Outro elemento de impacto é a trilha sonora, a começar pela empolgante abertura cantada por Akira Kushida – o cara das músicas de abertura das séries de Metal Hero –, que cumpria muito bem o papel de apresentar Gavan como um poderoso policial de armadura metálica que enfrenta criminosos malignos. As músicas incidentais, por sua vez, sempre transmitiam urgência. A série, como acontece normalmente em tokusatsus, é bastante baseada em repetições e no esquema de monstro do dia, e apesar de toda a simplicidade de suas ideias e das batalhas sempre parecidas, a música SEMPRE estava lá para expressar a urgência do combate ao crime. Ainda que soubéssemos que Gavan venceria no final, a música garantia uma sensação de que o herói estava lutando contra um monstro que talvez não pudesse derrotar. Esse aspecto sonoro é algo que se tornou comum aos tokusatsus dessa época, mas que se perdeu um pouco hoje em dia.
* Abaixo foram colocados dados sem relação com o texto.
(** * The whiteboard canvas controller ([canvas.tsx]) as state-passing functions

    The component keeps three pieces of React state ([canvasState], [camera],
    [lastUsedColor]) and talks to three collaborators: the shared storage
    ([layers], a live map from layer id to layer, and [layerIds], a live
    list), the presence of the local user, and the undo history.  Every
    callback of the component becomes a function [State -> State].

    Conventions of the embedding.
    - A JavaScript number is an integer [Z] (canvas coordinates); the pressure
      of a pen sample, which the component only stores, is a rational [Q].
    - A callback reads the [canvasState] of the render it was created in and
      [setCanvasState] takes effect at the next render.  No callback reads
      [canvasState] after writing it, and every path writes it at most once,
      so reading from and writing to the one [canvasState] field of the
      state agrees with the component as long as a render happens between
      two events.
    - [nanoid()] is called at most once per event; the id it returns is an
      argument of the functions that call it. *)

From Stdlib Require Import ZArith QArith.
From stdpp Require Import gmap strings list fin_maps.

Local Open Scope Z_scope.

(** ** Data model *)

(** Modelled from the spec: the declarations of [@/types/canvas] ([Point],
    [Camera], [Color], [XYWH], [Side], [LayerType], the layer types and
    [CanvasState]) are not part of the sources; the fields are the ones the
    component reads and writes, completed by section 3 of the
    specification. *)
Module Point.
Record t := mk { x : Z; y : Z }.
End Point.

Module Camera.
Record t := mk { x : Z; y : Z }.
End Camera.

Module Color.
Record t := mk { r : Z; g : Z; b : Z }.
End Color.

Module XYWH.
Record t := mk { x : Z; y : Z; width : Z; height : Z }.
End XYWH.

(** The eight handles of a selection box. *)
Inductive Side :=
| Top | Bottom | Left | Right
| TopLeft | TopRight | BottomLeft | BottomRight.

Module LayerType.
Inductive t := Rectangle | Ellipse | Path | Text | Note.
End LayerType.

(** The argument type of [insertLayer]:
    [LayerType.Ellipse | LayerType.Rectangle | LayerType.Text | LayerType.Note]. *)
Inductive ShapeType := Ellipse | Rectangle | Text | Note.

Definition layerTypeOf (t : ShapeType) : LayerType.t :=
  match t with
  | Ellipse => LayerType.Ellipse
  | Rectangle => LayerType.Rectangle
  | Text => LayerType.Text
  | Note => LayerType.Note
  end.

(** One pen sample [[x, y, pressure]]. *)
Definition Sample : Type := Z * Z * Q.

Module Layer.
Record t := mk {
  type : LayerType.t;
  x : Z;
  y : Z;
  height : Z;
  width : Z;
  fill : Color.t;
  points : option (list Sample)
}.

(** [layer.update({ x, y })] on the live object. *)
Definition update_xy (nx ny : Z) (l : t) : t :=
  mk (type l) nx ny (height l) (width l) (fill l) (points l).

(** The layer moved by [(dx, dy)]: what [translateSelectedLayers] writes
    for an offset [(dx, dy)]. *)
Definition translate (dx dy : Z) (l : t) : t :=
  update_xy (x l + dx) (y l + dy) l.

(** [layer.update(bounds)] with [bounds = { x, y, width, height }]. *)
Definition update_bounds (b : XYWH.t) (l : t) : t :=
  mk (type l) (XYWH.x b) (XYWH.y b) (XYWH.height b) (XYWH.width b)
     (fill l) (points l).
End Layer.

Module CanvasMode.
Inductive t :=
| None | Pressing | SelectionNet | Translating | Inserting | Resizing | Pencil.
End CanvasMode.

Global Instance CanvasMode_eq_dec : EqDecision CanvasMode.t.
Proof. solve_decision. Defined.

Inductive CanvasState :=
| StateNone
| StatePressing (origin : Point.t)
| StateSelectionNet (origin current : Point.t)
| StateTranslating (current : Point.t)
| StateInserting (layerType : ShapeType)
| StateResizing (initialBounds : XYWH.t) (corner : Side)
| StatePencil.

Definition mode (c : CanvasState) : CanvasMode.t :=
  match c with
  | StateNone => CanvasMode.None
  | StatePressing _ => CanvasMode.Pressing
  | StateSelectionNet _ _ => CanvasMode.SelectionNet
  | StateTranslating _ => CanvasMode.Translating
  | StateInserting _ => CanvasMode.Inserting
  | StateResizing _ _ => CanvasMode.Resizing
  | StatePencil => CanvasMode.Pencil
  end.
Uchuu Keiji Gavan terminou com um final rápido – um pouco abrupto – depois de 44 episódios, fechando bem alguns pontos da história. Nos últimos episódios, Gavan consegue salvar o pai e finalmente fica frente a frente em batalha contra Don Horror, derrotando-o e destruindo de uma vez por todas a Organização Makuu. Antes do fim, ele é ajudado por Den Iga (Hiroshi Watari), que surge como o Policial do Espaço Sharivan, designado para ser o novo guardião do setor do planeta Terra. Gavan é promovido a capitão, tornando-se uma participação especial na série dos Policiais do Espaço que vieram depois, e um dos mais importantes heróis da cultura pop japonesa.

Em 2012, como parte das comemorações do aniversário de 30 anos da estreia da série e do aniversário de 35 anos dos Super Sentai, Gavan participou do filme Kaizoku Sentai Gokaiger VS Uchuu Keiji Gavan, em que pela primeira vez dois seriados de universos diferentes se encontraram na tela do cinema. Ainda em 2012, também estreou Gavan: The Movie, que apresentou Geki Jumonji (Yuma Ishigaki) como o novo Gavan Type-G, discípulo do Policial do Espaço de Kenji Ohba, agora bem mais velho. Gavan Type-G abriu uma nova fase para o gênero Metal Hero, trazendo de volta os heróis clássicos das décadas de 80 e 90 para uma nova geração.